Renji Isamu harus pindah panel menuju sesi perayaan khusus. Di hotel lain, sebuah pesta telah menanti dan dibuat oleh perusahaan penerbit yang menaunginya. Semua novelis di Jepang pasti iri saat ini. Walau mereka hanya menonton acara itu lewat televisi atau streaming di sosial media. Liur mereka mungkin menetes melihat pria itu berjalan keluar di karpet merah. Dengan para wartawan tetap mengejar, fans yang terus menjerit, bodyguard yang getol memisahkan gerombolan itu dan Haru yang bersikukuh menggandengnya masuk limusin.
Mobil mewah berbadan panjang itu telah menanti. Pintunya terbuka satu dan Renji masuk dengan satu dorongan gugup dari Haru. Saat akan ditutup, para fans terlihat ingin meraihnya seperti mencakar.
Begitu roda berjalan, Haru menghela napas panjang. "Ya Tuhan... hari ini sungguh melelahkan," keluhnya. Dan saat melirik, Renji justru hanya diam. Dia melihat keluar jendela dengan mata kosong. Trofi berkilau di tangannya bahkan tampak tak lebih berharga daripada seonggok rongsokan. "Ren, apa kau baik-baik saja?"
Pertanyaan bodoh.
Haru tahu itu.
Renji Isamu. Pria itu. Yang diinginkan sejuta umat, namun hatinya hanya menginginkan satu wanita.
Jean Liew.
Mereka berdua telah berhubungan selama 7 tahun ini. Tepatnya sejak awal masuk kuliah strata dua. Sayang tiga hari lalu wanita itu mencampakkannya. Dengan satu lemparan keras, cicin di jarinya melayang jatuh ke dasar sungai. Liontin indah di lehernya pun ditarik kasar. Lalu diinjak di bawah kaki.
"Kau sungguh-sungguh memuakkan!" teriak Jean sebelum pergi.
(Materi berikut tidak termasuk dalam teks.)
(* ===== verification/Config.v ===== *)
(** * config: key files, committee files and the default committee

    Models src/config/config.go.  A file is the sequence of its bytes; a write does
    not truncate, so the tail of a longer old file stays behind the new text.
    [encoding/json] is a parameter: [Json] holds the operations on the values the
    package writes and reads, [JsonLaws] what its documentation promises, with
    [ToyJson] as an instance.  Key generation is a parameter too: the keys the
    libraries have drawn.  The theorems say that what is written is read back, and
    that the default committee is one that the protocols assume. *)

From Stdlib Require Import Strings.Byte.
From stdpp Require Import strings.
From S2P Require Import Prelude GoStd Crypto Committee Pool.

Open Scope Z_scope.

(** The bytes of a string constant. *)
Definition text (s : string) : bytes := String.list_byte_of_string s.

(** ** JSON *)

(** The values of the files.  A number is decoded as a [float64] and converted to an
    integer wherever it is used: [JNumber] has the converted value. *)
#[local] Unset Elimination Schemes.
Inductive json :=
| JNull
| JString (s : bytes)
| JNumber (z : Z)
| JObject (fields : list (bytes * json))
| JOther.                                   (* booleans and arrays *)
#[local] Set Elimination Schemes.

(** [data[key]] *)
Fixpoint field (fields : list (bytes * json)) (key : bytes) : option json :=
  match fields with
  | [] => None
  | (k, v) :: rest => if bool_decide (k = key) then Some v else field rest key
  end.

(** What survives encoding and decoding: text in ASCII, integers a [float64] holds
    exactly, objects without repeated keys. *)
Definition ascii (s : bytes) : bool := forallb (fun b => Zbyte b <? 128) s.
Fixpoint exact (v : json) : bool :=
  match v with
  | JString s => ascii s
  | JNumber z => (- 2 ^ 53 <=? z) && (z <=? 2 ^ 53)
  | JObject fields =>
      bool_decide (NoDup fields.*1) &&
      (fix go (fs : list (bytes * json)) : bool :=
         match fs with [] => true | (k, v) :: rest => ascii k && exact v && go rest end) fields
  | JNull | JOther => false
  end.

(** Equal values: the fields of an object have no order ([encoding/json] sorts the keys of
    a map, and a decoded map has none). *)
#[local] Unset Elimination Schemes.
Inductive json_eqv : json -> json -> Prop :=
| eqv_null : json_eqv JNull JNull
| eqv_string s : json_eqv (JString s) (JString s)
| eqv_number z : json_eqv (JNumber z) (JNumber z)
| eqv_object fs1 fs2 fs3 :
    fs1 ≡ₚ fs2 -> Forall2 (fun x y => x.1 = y.1 /\ json_eqv x.2 y.2) fs2 fs3 ->
    json_eqv (JObject fs1) (JObject fs3)
| eqv_other : json_eqv JOther JOther.
#[local] Set Elimination Schemes.

(** The fields of equal objects. *)
Definition fields_eqv (fs fs' : list (bytes * json)) : Prop := json_eqv (JObject fs) (JObject fs').

(** [Encoder.Encode] and [Decoder.Decode]; [None] is an error. *)
Class Json := {
  json_encode : json -> bytes;
  json_decode : bytes -> option json
}.
(** Decoding reads the next value from the input and no further, and gives the value that
    was encoded up to the order of fields. *)
Class JsonLaws (J : Json) :=
  json_roundtrip : forall v rest, exact v = true ->
    exists v', json_decode (json_encode v ++ rest) = Some v' /\ json_eqv v v'.

(** The files by their paths. *)
Abbreviation files := (gmap bytes bytes).

Section Config.
Context {E : Ed25519} {K : Kyber} {J : Json}.

(** ** Files *)

(** The paths a file can be opened for writing at. *)
Context (writable : bytes -> bool).

(** Writing from the start of a file that is not truncated. *)
Definition overwrite (new old : bytes) : bytes := new ++ drop (length new) old.

Definition savetoFile (fs : files) (filename : bytes) (data : json) : Outcome files :=
  if writable filename
  then Ret (<[filename := overwrite (json_encode data) (default [] (fs !! filename))]> fs)
  else Panic.

(** The fields of the object in a file, or the error of the decoder. *)
Definition readFromFile (fs : files) (filename : bytes) : Outcome (list (bytes * json) + error) :=
  match fs !! filename with
  | None => Panic
  | Some content =>
      match json_decode content with
      | Some (JObject fields) => Ret (inl fields)
      | Some JNull => Ret (inl [])
      | _ => Ret (inr ErrExternal)
      end
  end.
(* ===== verification/Deliver.v ===== *)
(** * Ordered delivery

    The commitor of the packages smvba and vaba, word for word the same in both
    (src/core/smvba/consensus/commitor.go, src/core/vaba/consensus/commitor.go), for
    any type of block with an epoch.  [commitCh] is the sequence of blocks sent on
    the channel of that name; the goroutine [run] takes from it, so that a send does
    not block for ever.  The calls always return, blocks are delivered in epoch
    order without gap or repetition, and two nodes that agree on the block of each
    epoch deliver the same sequence up to how far they got. *)

From S2P Require Import Prelude.

Open Scope Z_scope.

Record Committor (Block : Type) := mkCommittor {
  Index : Z;
  Blocks : gmap Z Block;
  commitCh : list Block
}.
Arguments mkCommittor {_}.
Arguments Index {_}.
Arguments Blocks {_}.
Arguments commitCh {_}.
#[export] Instance Committor_eta {Block : Type} : Settable (Committor Block) := fun c =>
  mkCommittor (Index c) (Blocks c) (commitCh c).

Section Deliver.
Context {Block : Type} (Block_Epoch : Block -> Z).
Abbreviation Committor := (Committor Block).

Definition NewCommittor : Committor := mkCommittor 0 ∅ [].

(** The loop of [Commit]; [None] when the fuel does not suffice. *)
Fixpoint commit_loop (fuel : nat) (c : Committor) : option Committor :=
  match fuel with
  | O => None
  | S fuel =>
      match Blocks c !! Index c with
      | Some b =>
          commit_loop fuel
            (mkCommittor (int64 (Index c + 1)) (delete (Index c) (Blocks c)) (commitCh c ++ [b]))
      | None => Some c
      end
  end.

(** A nil block is dereferenced.  Every iteration removes a block, so one more
    than the number of blocks is enough fuel ([Commit_returns]). *)
Definition Commit (c : Committor) (block : option Block) : Outcome Committor :=
  match block with
  | None => Panic
  | Some block =>
      if Block_Epoch block <? Index c then Ret c
      else
        let c := c <| Blocks := <[Block_Epoch block := block]> (Blocks c) |> in
        match commit_loop (S (size (Blocks c))) c with
        | Some c => Ret c
        | None => Panic
        end
  end.

(** A sequence of calls. *)
Fixpoint commit_all (c : Committor) (bs : list Block) : Outcome Committor :=
  match bs with
  | [] => Ret c
  | b :: bs' => c' ← Commit c (Some b); commit_all c' bs'
  end.

(** ** Termination *)

Lemma commit_loop_fuel (fuel : nat) (c : Committor) :
  (size (Blocks c) < fuel)%nat -> exists c', commit_loop fuel c = Some c'.
Proof.
  revert c. induction fuel as [|fuel IH]; intros c Hf; [lia|]. cbn.
  destruct (Blocks c !! Index c) as [b|] eqn:Eb; [|eauto].
  apply IH. cbn. rewrite map_size_delete_Some by by eexists.
  assert (size (Blocks c) <> 0%nat); [|lia].
  intros H0%map_size_empty_iff. by rewrite H0 in Eb.
Qed.

Lemma Commit_returns (c : Committor) (b : Block) : exists c', Commit c (Some b) = Ret c'.
Proof.
  unfold Commit. case_bool; [eauto|]. cbn zeta.
  destruct (commit_loop_fuel (S (size (Blocks (c <| Blocks := <[Block_Epoch b := b]> (Blocks c) |>))))
    (c <| Blocks := <[Block_Epoch b := b]> (Blocks c) |>)) as [c' ->]; [lia|eauto].
Qed.

Lemma commit_all_returns (c : Committor) (bs : list Block) : exists c', commit_all c bs = Ret c'.
Proof.
  revert c. induction bs as [|b bs IH]; intros c; cbn [commit_all]; [eauto|].
  destruct (Commit_returns c b) as [c1 ->]. apply IH.
Qed.

Lemma commit_loop_prefix (fuel : nat) (c c' : Committor) :
  commit_loop fuel c = Some c' -> commitCh c `prefix_of` commitCh c'.
Proof.
  revert c. induction fuel as [|fuel IH]; intros c; cbn; [done|].
  destruct (Blocks c !! Index c) as [b|]; [|by intros [= <-]].
  intros Hl%IH. cbn in Hl. etrans; [|exact Hl]. by apply prefix_app_r.
Qed.

Lemma Commit_prefix (c c' : Committor) (b : option Block) :
  Commit c b = Ret c' -> commitCh c `prefix_of` commitCh c'.
Proof.
  unfold Commit. destruct b as [b|]; [|done]. case_bool; [by intros [= <-]|]. cbn zeta.
  destruct (commit_loop _ _) as [c1|] eqn:El; [|done]. intros [= <-].
  by apply commit_loop_prefix in El.
Qed.

(** ** The invariant *)

(** Epochs below the last 64-bit integer: [Index] does not wrap. *)
Definition epoch_ok (b : Block) : Prop := Block_Epoch b < 2 ^ 63 - 1.

(** [c] after the calls [bs], up to the loop still having to run. *)
Record commit_inv (bs : list Block) (c : Committor) : Prop := {
  ci_index : Index c = Z.of_nat (length (commitCh c));
  ci_sent : forall (k : nat) b, commitCh c !! k = Some b -> Block_Epoch b = Z.of_nat k /\ b ∈ bs;
  ci_blocks : forall i b, Blocks c !! i = Some b -> Block_Epoch b = i /\ b ∈ bs /\ Index c <= i;
  ci_kept : forall b, b ∈ bs -> 0 <= Block_Epoch b ->
    Block_Epoch b < Index c \/ is_Some (Blocks c !! Block_Epoch b)
}.

Lemma commit_inv_loop (bs : list Block) (fuel : nat) (c c' : Committor) :
  Forall epoch_ok bs -> commit_inv bs c -> commit_loop fuel c = Some c' ->
  commit_inv bs c' /\ Blocks c' !! Index c' = None.
Proof.
  intros Hok. revert c. induction fuel as [|fuel IH]; intros c Hinv; [done|]. cbn.
  destruct (Blocks c !! Index c) as [b|] eqn:Eb; [|by intros [= <-]].
  apply IH. destruct Hinv as [Hi Hs Hb Hk].
  destruct (Hb _ _ Eb) as (Hbe & Hbin & _).
  rewrite Forall_forall in Hok. pose proof (Hok b Hbin) as Hbok. unfold epoch_ok in Hbok.
  assert (int64 (Index c + 1) = Index c + 1) as Hw by (apply int64_id; unfold in_int64; lia).
  split; cbn; rewrite ?Hw.
  - rewrite length_app. cbn. lia.
  - intros k b' [Hl|[Hge Hl]]%lookup_app_Some; [by apply Hs|].
    apply list_lookup_singleton_Some in Hl as [Hl ->]. split; [lia|done].
  - intros i b' [Hne Hl]%lookup_delete_Some. destruct (Hb i b' Hl) as (-> & ? & ?).
    split_and!; [done..|lia].
  - intros b' Hb' H0. destruct (Hk b' Hb' H0) as [Hlt|Hsome]; [lia|].
    destruct (decide (Block_Epoch b' = Index c)) as [->|Hne]; [lia|].
    right. by rewrite lookup_delete_ne.
Qed.

Lemma commit_inv_step (bs : list Block) (b : Block) (c c' : Committor) :
  Forall epoch_ok (bs ++ [b]) -> commit_inv bs c -> Blocks c !! Index c = None ->
  Commit c (Some b) = Ret c' -> commit_inv (bs ++ [b]) c' /\ Blocks c' !! Index c' = None.
Proof.
  intros Hok [Hi Hs Hb Hk] Hgap. unfold Commit. case_bool.
  - intros [= <-]. split; [|done]. split; [done|..].
    + intros k b' Hl. destruct (Hs k b' Hl). set_solver.
    + intros i b' Hl. destruct (Hb i b' Hl). set_solver.
    + intros b'. rewrite elem_of_app, list_elem_of_singleton. intros [Hin| ->]; auto.
  - cbn zeta. destruct (commit_loop _ _) as [c1|] eqn:El; [|done]. intros [= <-].
    eapply commit_inv_loop; [done| |exact El]. split; cbn; [done|..].
    + intros k b' Hl. destruct (Hs k b' Hl). set_solver.
    + intros i b'. rewrite lookup_insert_Some. intros [[<- <-]|[Hne Hl]].
      * split_and!; [done|set_solver|done].
      * destruct (Hb i b' Hl) as (? & ? & ?). split_and!; [done|set_solver|done].
    + intros b'. rewrite elem_of_app, list_elem_of_singleton, lookup_insert_is_Some'.
      intros [Hin| ->] H0; [|by auto]. destruct (Hk b' Hin H0); auto.
Qed.

Lemma commit_inv_all (bs : list Block) (c : Committor) :
  Forall epoch_ok bs -> commit_all NewCommittor bs = Ret c ->
  commit_inv bs c /\ Blocks c !! Index c = None.
Proof.
  assert (forall bs1 c1, Forall epoch_ok (bs1 ++ bs) -> commit_inv bs1 c1 ->
    Blocks c1 !! Index c1 = None -> commit_all c1 bs = Ret c ->
    commit_inv (bs1 ++ bs) c /\ Blocks c !! Index c = None) as H.
  { induction bs as [|b bs IH]; intros bs1 c1 Hok Hinv Hgap; cbn [commit_all].
    - intros [= <-]. by rewrite app_nil_r.
    - destruct (Commit c1 (Some b)) as [c2|] eqn:Ec; [|done]. cbn. intros Hall.
      assert (bs1 ++ b :: bs = (bs1 ++ [b]) ++ bs) as Heq by by rewrite <-app_assoc.
      rewrite Heq in *. apply Forall_app in Hok as Hok'. destruct Hok' as [Hok1 _].
      destruct (commit_inv_step bs1 b c1 c2 Hok1 Hinv Hgap Ec). by apply (IH (bs1 ++ [b]) c2). }
  intros Hok Hall. apply (H [] NewCommittor); try done.
  split; cbn; [done|..]; try by intros. intros b Hb. by apply elem_of_nil in Hb.
Qed.

(** ** What is delivered *)

Lemma deliver_in_order (bs : list Block) :
  Forall epoch_ok bs ->
  exists c, commit_all NewCommittor bs = Ret c /\
    (forall (k : nat) b, commitCh c !! k = Some b -> Block_Epoch b = Z.of_nat k /\ b ∈ bs) /\
    (forall k : nat, (k < length (commitCh c))%nat <->
       forall j : nat, (j <= k)%nat -> exists b, b ∈ bs /\ Block_Epoch b = Z.of_nat j).
Proof.
  intros Hok. destruct (commit_all_returns NewCommittor bs) as [c Hc]. exists c.
  destruct (commit_inv_all bs c Hok Hc) as [[Hi Hs Hb Hk] Hgap]. split_and!; [done..|].
  intros k. split.
  - intros Hlt j Hj. destruct (lookup_lt_is_Some_2 (commitCh c) j) as [b Hl]; [lia|].
    exists b. destruct (Hs j b Hl). done.
  - intros Hall. destruct (decide (k < length (commitCh c))%nat) as [|Hge]; [done|exfalso].
    destruct (Hall (length (commitCh c))) as (b & Hin & Heb); [lia|].
    destruct (Hk b Hin) as [Hlt|[x Hx]]; [lia|lia|]. rewrite Heb, <-Hi, Hgap in Hx. done.
Qed.

Lemma deliver_total_order (bs1 bs2 : list Block) (c1 c2 : Committor) :
  Forall epoch_ok bs1 -> Forall epoch_ok bs2 ->
  (forall b1 b2, b1 ∈ bs1 -> b2 ∈ bs2 -> Block_Epoch b1 = Block_Epoch b2 -> b1 = b2) ->
  commit_all NewCommittor bs1 = Ret c1 -> commit_all NewCommittor bs2 = Ret c2 ->
  commitCh c1 `prefix_of` commitCh c2 \/ commitCh c2 `prefix_of` commitCh c1.
Proof.
  intros Hok1 Hok2 Hagree H1 H2.
  destruct (commit_inv_all bs1 c1 Hok1 H1) as [[_ Hs1 _ _] _].
  destruct (commit_inv_all bs2 c2 Hok2 H2) as [[_ Hs2 _ _] _].
  apply prefix_by_index. intros k b1 b2 Hb1 Hb2.
  destruct (Hs1 k b1 Hb1), (Hs2 k b2 Hb2). apply Hagree; [done..|congruence].
Qed.

End Deliver.
(* ===== verification/Triple.v ===== *)
(** * Specifications of handler commands

    The protocols specify their handlers by [triple]: from a good state with
    enough room the command does not panic, ends in a good state, and relates the
    states before and after and the effects by a relation that composes along
    the program.  The relation is graded by how much of a bounded resource (places
    in the pool's channel) a command may use.  [StepRel] is what a protocol has to
    provide; the rules are proved against it. *)

From S2P Require Import Prelude.

Class StepRel {S E : Type} (ok : S -> Prop) (room : nat -> S -> Prop)
    (rel : nat -> S -> S -> list E -> Prop) := {
  rel_refl : forall s, rel 0%nat s s [];
  rel_trans : forall k1 k2 s1 s2 s3 e1 e2,
    rel k1 s1 s2 e1 -> rel k2 s2 s3 e2 -> rel (k1 + k2)%nat s1 s3 (e1 ++ e2);
  rel_weaken : forall k1 k2 s1 s2 e, rel k1 s1 s2 e -> rel (k1 + k2)%nat s1 s2 e;
  room_weaken : forall k1 k2 s, room (k1 + k2)%nat s -> room k1 s;
  room_step : forall k1 k2 s1 s2 e, room (k1 + k2)%nat s1 -> rel k1 s1 s2 e -> room k2 s2
}.

Section Triples.
Context {S E : Type} (ok : S -> Prop) (room : nat -> S -> Prop)
        (rel : nat -> S -> S -> list E -> Prop).

Definition triple {A : Type} (k : nat) (I : S -> Prop) (m : M S E A) (Q : A -> S -> Prop) : Prop :=
  forall s, ok s -> room k s -> I s ->
    wp False m s (fun a s' es => ok s' /\ rel k s s' es /\ Q a s').

(** A command without pre- and postcondition of its own. *)
Definition safe {A : Type} (m : M S E A) : Prop :=
  triple 0 (fun _ => True) m (fun _ _ => True).

End Triples.

Section Rules.
Context {S E : Type} {ok : S -> Prop} {room : nat -> S -> Prop}
        {rel : nat -> S -> S -> list E -> Prop} `{!StepRel ok room rel}.

Abbreviation triple := (triple ok room rel).
Abbreviation safe := (safe ok room rel).

Lemma triple_conseq {A} k (I I' : S -> Prop) (m : M S E A) (Q Q' : A -> S -> Prop) :
  triple k I' m Q' -> (forall s, I s -> I' s) -> (forall a s, Q' a s -> Q a s) -> triple k I m Q.
Proof.
  intros Hm HI HQ s Hs Hp Hi. eapply wp_mono; [by apply Hm; auto|]. naive_solver.
Qed.

Lemma safe_triple {A} (I : S -> Prop) (m : M S E A) :
  safe m -> triple 0 I m (fun _ _ => True).
Proof. intros H. by eapply triple_conseq. Qed.

Lemma triple_bind {A B} k1 k2 (I : S -> Prop) (m : M S E A) (f : A -> M S E B)
    (Q : A -> S -> Prop) (R : B -> S -> Prop) :
  triple k1 I m Q -> (forall a, triple k2 (Q a) (f a) R) -> triple (k1 + k2) I (m ≫= f) R.
Proof using Type*.
  intros Hm Hf s Hs Hp Hi. apply wp_bind.
  eapply wp_mono; [apply Hm; [done|by eapply room_weaken|done]|].
  intros a s1 es1 (Hs1 & Hx1 & Hq). eapply wp_mono.
  { apply Hf; [done| |exact Hq]. by eapply room_step. }
  intros b s2 es2 (Hs2 & Hx2 & Hr). split_and!; [done|by eapply rel_trans|done].
Qed.

Lemma safe_bind {A B} (m : M S E A) (f : A -> M S E B) :
  safe m -> (forall a, safe (f a)) -> safe (m ≫= f).
Proof using Type*. intros Hm Hf. by apply (triple_bind 0 0 _ _ _ (fun _ _ => True)). Qed.

Lemma triple_pre {A} k (I : S -> Prop) (m : M S E A) (Q : A -> S -> Prop) :
  (forall s0, ok s0 -> I s0 -> triple k (fun s => s = s0) m Q) -> triple k I m Q.
Proof. intros H s Hs Hp Hi. by apply (H s). Qed.

Lemma triple_get {A} k (I : S -> Prop) (f : S -> M S E A) (Q : A -> S -> Prop) :
  (forall s0, ok s0 -> I s0 -> triple k (fun s => s = s0) (f s0) Q) ->
  triple k I (get_st ≫= f) Q.
Proof.
  intros H s Hs Hp Hi. apply wp_bind, wp_get. eapply wp_mono; [by apply (H s)|]. done.
Qed.

(** Read, then go on with a command that is safe from every good state. *)
Lemma safe_get {A} (f : S -> M S E A) :
  (forall s0, ok s0 -> safe (f s0)) -> safe (get_st ≫= f).
Proof.
  intros H. apply triple_get. intros s0 Hs0 _. apply safe_triple. by apply H.
Qed.

Lemma triple_ret {A} (I : S -> Prop) (a : A) (Q : A -> S -> Prop) :
  (forall s, I s -> Q a s) -> triple 0 I (mret a) Q.
Proof using Type*. intros H s Hs Hp Hi. apply wp_ret. split_and!; [done|apply rel_refl|auto]. Qed.

Lemma safe_ret {A} (a : A) : safe (mret a).
Proof using Type*. by apply triple_ret. Qed.

Lemma safe_gets {A} (f : S -> A) : safe (gets f).
Proof using Type*. intros s Hs Hp Hi. apply wp_gets. split_and!; [done|apply rel_refl|auto]. Qed.

Lemma triple_modify k (I : S -> Prop) (f : S -> S) (Q : unit -> S -> Prop) :
  (forall s, ok s -> I s -> ok (f s) /\ rel k s (f s) [] /\ Q tt (f s)) ->
  triple k I (modify f) Q.
Proof. intros H s Hs Hp Hi. apply wp_modify. by apply H. Qed.

Lemma triple_lift {A} k (I : S -> Prop) (o : Outcome A) (Q : A -> S -> Prop) (a : A) :
  o = Ret a -> triple k I (mret a) Q -> triple k I (lift_outcome o) Q.
Proof. intros -> H s Hs Hp Hi. apply wp_lift. by apply (H s). Qed.

Lemma safe_lift {A B} (o : Outcome A) (a : A) (f : A -> M S E B) :
  o = Ret a -> safe (f a) -> safe (lift_outcome o ≫= f).
Proof.
  intros -> Hf s Hs Hp Hi. apply wp_bind, wp_lift. eapply wp_mono; [by apply Hf|]. done.
Qed.

Lemma safe_emit (x : E) : (forall s, ok s -> rel 0 s s [x]) -> safe (emit x).
Proof. intros Hx s Hs Hp Hi. apply wp_emit. auto. Qed.

Lemma safe_weaken {A} (k : nat) (I : S -> Prop) (m : M S E A) :
  safe m -> triple k I m (fun _ _ => True).
Proof using Type*.
  intros Hm s Hs Hp _. eapply wp_mono; [apply Hm; [done|by apply (room_weaken 0 k)|done]|].
  intros a s' es (H1 & H2 & _). split_and!; [done| |done]. by apply (rel_weaken 0 k).
Qed.

Lemma triple_ret_weaken {A} (k : nat) (I : S -> Prop) (a : A) (Q : A -> S -> Prop) :
  (forall s, I s -> Q a s) -> triple k I (mret a) Q.
Proof using Type*.
  intros H s Hs Hp Hi. apply wp_ret. split_and!; [done| |auto]. apply (rel_weaken 0 k), rel_refl.
Qed.

End Rules.

Create HintDb safe.
#[export] Hint Resolve safe_ret safe_gets : safe.

(** Step over the control structure of a handler: binds, reads, returns. *)
Ltac safe_step :=
  match goal with
  | |- safe _ _ _ (get_st ≫= _) => apply safe_get; intros ? ?
  | |- safe _ _ _ (_ ≫= _) => apply safe_bind; [|intros ?]
  | |- safe _ _ _ (mret _) => apply safe_ret
  | |- safe _ _ _ (gets _) => apply safe_gets
  end.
Renji sudah lupa bagaimana asal-asalnya. Yang pasti semua terasa seperti mimpi. Mereka yang telah bertahan selama itu justru memudar pada akhirnya.
Haru hanya bisa diam melihat semua itu.
"Ren, ayo kita pulang..." kata Haru. Namun Renji seperti buta dan tuli. Pria itu hanya diam dan memungut liontin putus yang tersisa. Memandangnya di telapak tangan tanpa berkedip, bahkan hingga Haru memeluknya. "Aku tahu kau terluka. Tapi bertahan, oke? Lusa ada penghargaan besar untukmu."
Renji pun masih diam kala digandeng untuk pulang. Pria itu mengikuti langkahnya ke mobil dan tidak bicara sedikit pun sampai penthouse-nya.
Di depan pintu, Haru pun menghela napas lagi. Dia meraba sedikit saku celana Renji demi menemukan dompet tebalnya. Di dalam sana ada beberapa yen saja namun penuh oleh kartu.
Haru pun mengambil kartu kunci dan menggesek pintu agar terbuka. "Ayo, masuk," katanya. "Kau istirahat saja malam ini. Akan kubuatkan teh hangat sebelum pergi."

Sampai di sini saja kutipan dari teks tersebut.